** TRY IT **
Restate word for word the lines of the entries below, starting with the line that holds "Fixpoint level_texts (level" and ending with the line that holds "destruct H as", and no others.

====== THE RECORDS

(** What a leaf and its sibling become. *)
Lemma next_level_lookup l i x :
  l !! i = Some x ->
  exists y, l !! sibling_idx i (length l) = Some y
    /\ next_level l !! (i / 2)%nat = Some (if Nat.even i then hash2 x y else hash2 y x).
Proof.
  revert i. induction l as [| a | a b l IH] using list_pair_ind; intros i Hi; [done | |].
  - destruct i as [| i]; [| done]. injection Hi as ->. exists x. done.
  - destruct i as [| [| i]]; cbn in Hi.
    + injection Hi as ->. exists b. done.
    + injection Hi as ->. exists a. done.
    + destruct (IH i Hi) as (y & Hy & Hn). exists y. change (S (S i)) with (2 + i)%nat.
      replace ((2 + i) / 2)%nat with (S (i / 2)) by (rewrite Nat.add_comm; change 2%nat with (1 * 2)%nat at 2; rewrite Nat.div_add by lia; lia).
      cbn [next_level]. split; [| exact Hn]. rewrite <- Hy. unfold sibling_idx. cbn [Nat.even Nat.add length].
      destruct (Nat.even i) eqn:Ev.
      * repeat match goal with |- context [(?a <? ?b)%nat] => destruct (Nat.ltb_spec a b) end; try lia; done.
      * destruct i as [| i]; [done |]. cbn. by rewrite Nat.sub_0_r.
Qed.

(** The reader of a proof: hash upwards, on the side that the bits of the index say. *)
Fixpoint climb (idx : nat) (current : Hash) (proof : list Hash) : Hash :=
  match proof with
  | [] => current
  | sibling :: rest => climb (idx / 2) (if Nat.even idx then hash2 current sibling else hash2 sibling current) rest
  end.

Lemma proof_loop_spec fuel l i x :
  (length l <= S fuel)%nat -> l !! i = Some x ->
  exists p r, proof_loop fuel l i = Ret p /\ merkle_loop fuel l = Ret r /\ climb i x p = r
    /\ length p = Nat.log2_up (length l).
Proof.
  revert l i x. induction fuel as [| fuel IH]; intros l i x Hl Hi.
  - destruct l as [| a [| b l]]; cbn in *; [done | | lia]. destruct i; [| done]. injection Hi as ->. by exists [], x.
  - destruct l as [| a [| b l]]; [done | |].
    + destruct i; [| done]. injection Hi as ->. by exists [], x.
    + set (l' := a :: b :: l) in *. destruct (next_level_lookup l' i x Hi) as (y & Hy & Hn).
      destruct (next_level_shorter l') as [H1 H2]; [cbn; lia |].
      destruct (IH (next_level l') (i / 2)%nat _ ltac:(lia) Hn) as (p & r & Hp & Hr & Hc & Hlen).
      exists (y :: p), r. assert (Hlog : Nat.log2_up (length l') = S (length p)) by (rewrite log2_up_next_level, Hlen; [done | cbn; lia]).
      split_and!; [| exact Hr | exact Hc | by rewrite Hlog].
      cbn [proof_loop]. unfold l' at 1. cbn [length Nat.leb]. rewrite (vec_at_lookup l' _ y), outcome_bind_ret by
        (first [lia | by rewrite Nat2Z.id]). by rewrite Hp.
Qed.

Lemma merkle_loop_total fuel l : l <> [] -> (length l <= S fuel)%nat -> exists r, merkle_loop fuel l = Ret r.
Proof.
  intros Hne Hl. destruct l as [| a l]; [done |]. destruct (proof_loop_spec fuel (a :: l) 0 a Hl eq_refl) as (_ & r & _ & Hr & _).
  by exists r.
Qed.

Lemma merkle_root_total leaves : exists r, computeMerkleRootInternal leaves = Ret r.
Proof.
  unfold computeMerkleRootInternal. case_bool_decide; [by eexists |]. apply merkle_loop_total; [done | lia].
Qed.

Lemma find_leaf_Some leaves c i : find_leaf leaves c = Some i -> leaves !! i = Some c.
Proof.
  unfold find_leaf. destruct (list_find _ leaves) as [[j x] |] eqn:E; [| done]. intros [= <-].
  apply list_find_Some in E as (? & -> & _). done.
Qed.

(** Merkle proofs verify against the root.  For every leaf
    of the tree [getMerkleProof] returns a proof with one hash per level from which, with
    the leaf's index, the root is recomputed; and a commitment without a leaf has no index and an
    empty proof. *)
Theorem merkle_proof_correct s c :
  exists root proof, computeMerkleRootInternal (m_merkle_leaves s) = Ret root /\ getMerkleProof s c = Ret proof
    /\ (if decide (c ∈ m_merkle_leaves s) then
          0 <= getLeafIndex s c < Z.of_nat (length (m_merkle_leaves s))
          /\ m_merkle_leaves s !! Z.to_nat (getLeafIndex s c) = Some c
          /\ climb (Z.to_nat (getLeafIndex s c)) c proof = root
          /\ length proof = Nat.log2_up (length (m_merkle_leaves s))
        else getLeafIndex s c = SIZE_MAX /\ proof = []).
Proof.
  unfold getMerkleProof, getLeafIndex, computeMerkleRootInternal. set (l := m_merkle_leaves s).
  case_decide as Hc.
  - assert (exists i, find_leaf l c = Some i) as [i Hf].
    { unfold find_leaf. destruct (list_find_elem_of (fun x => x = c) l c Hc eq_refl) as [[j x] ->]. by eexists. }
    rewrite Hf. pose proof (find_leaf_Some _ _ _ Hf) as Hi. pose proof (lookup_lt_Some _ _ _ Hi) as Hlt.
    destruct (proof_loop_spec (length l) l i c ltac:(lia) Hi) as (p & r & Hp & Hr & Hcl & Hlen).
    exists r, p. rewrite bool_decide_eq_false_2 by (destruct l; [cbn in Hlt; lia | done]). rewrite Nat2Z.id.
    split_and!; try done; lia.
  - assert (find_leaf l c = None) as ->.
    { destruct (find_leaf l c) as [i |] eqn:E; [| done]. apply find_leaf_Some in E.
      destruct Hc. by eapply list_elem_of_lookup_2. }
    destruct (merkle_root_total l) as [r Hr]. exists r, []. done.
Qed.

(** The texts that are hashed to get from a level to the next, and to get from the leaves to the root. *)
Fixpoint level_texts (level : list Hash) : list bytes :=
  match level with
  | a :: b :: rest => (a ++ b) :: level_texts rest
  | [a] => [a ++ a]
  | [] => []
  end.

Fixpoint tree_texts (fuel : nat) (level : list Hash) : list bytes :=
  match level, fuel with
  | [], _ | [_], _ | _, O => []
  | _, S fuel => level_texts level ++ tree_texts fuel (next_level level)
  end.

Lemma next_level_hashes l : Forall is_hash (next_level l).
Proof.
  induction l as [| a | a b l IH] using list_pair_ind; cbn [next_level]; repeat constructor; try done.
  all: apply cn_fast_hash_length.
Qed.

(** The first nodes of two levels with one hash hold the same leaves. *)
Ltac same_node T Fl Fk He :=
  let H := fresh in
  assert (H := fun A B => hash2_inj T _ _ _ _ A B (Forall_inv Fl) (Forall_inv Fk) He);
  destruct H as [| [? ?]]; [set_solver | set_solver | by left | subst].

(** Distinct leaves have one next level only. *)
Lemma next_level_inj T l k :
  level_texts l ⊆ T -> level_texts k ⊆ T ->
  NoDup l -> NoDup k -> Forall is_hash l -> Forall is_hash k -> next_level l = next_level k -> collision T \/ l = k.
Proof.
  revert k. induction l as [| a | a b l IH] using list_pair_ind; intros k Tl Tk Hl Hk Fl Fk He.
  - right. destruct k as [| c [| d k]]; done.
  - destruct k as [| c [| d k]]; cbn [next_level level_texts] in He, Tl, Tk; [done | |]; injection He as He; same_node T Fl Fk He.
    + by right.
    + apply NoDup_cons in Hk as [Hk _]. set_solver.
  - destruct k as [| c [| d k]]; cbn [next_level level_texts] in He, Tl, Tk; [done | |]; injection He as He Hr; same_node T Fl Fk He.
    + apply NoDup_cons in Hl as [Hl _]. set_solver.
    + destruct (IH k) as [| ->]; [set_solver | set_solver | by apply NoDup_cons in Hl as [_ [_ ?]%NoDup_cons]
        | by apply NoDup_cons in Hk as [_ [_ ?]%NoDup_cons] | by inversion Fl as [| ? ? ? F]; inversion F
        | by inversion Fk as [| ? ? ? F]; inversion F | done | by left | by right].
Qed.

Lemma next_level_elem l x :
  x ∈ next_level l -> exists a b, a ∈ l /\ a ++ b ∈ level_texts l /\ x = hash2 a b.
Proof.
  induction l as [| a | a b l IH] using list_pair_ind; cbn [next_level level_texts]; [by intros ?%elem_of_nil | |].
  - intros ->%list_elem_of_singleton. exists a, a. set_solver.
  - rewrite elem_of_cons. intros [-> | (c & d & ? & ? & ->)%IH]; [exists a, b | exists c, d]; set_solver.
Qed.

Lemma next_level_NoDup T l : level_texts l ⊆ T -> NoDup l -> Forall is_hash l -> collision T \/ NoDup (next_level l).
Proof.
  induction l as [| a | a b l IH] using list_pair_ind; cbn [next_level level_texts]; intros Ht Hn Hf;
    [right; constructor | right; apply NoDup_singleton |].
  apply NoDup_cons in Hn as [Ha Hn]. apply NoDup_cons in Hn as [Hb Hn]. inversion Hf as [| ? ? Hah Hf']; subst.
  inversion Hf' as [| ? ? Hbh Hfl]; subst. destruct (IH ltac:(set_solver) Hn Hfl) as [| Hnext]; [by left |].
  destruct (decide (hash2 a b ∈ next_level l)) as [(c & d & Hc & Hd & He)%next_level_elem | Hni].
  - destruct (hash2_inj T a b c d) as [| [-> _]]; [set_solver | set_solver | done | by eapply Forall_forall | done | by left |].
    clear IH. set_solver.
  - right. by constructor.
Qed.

============

** REPLY **
Fixpoint level_texts (level : list Hash) : list bytes :=
  match level with
  | a :: b :: rest => (a ++ b) :: level_texts rest
  | [a] => [a ++ a]
  | [] => []
  end.

Fixpoint tree_texts (fuel : nat) (level : list Hash) : list bytes :=
  match level, fuel with
  | [], _ | [_], _ | _, O => []
  | _, S fuel => level_texts level ++ tree_texts fuel (next_level level)
  end.

Lemma next_level_hashes l : Forall is_hash (next_level l).
Proof.
  induction l as [| a | a b l IH] using list_pair_ind; cbn [next_level]; repeat constructor; try done.
  all: apply cn_fast_hash_length.
Qed.

(** The first nodes of two levels with one hash hold the same leaves. *)
Ltac same_node T Fl Fk He :=
  let H := fresh in
  assert (H := fun A B => hash2_inj T _ _ _ _ A B (Forall_inv Fl) (Forall_inv Fk) He);
  destruct H as [| [? ?]]; [set_solver | set_solver | by left | subst].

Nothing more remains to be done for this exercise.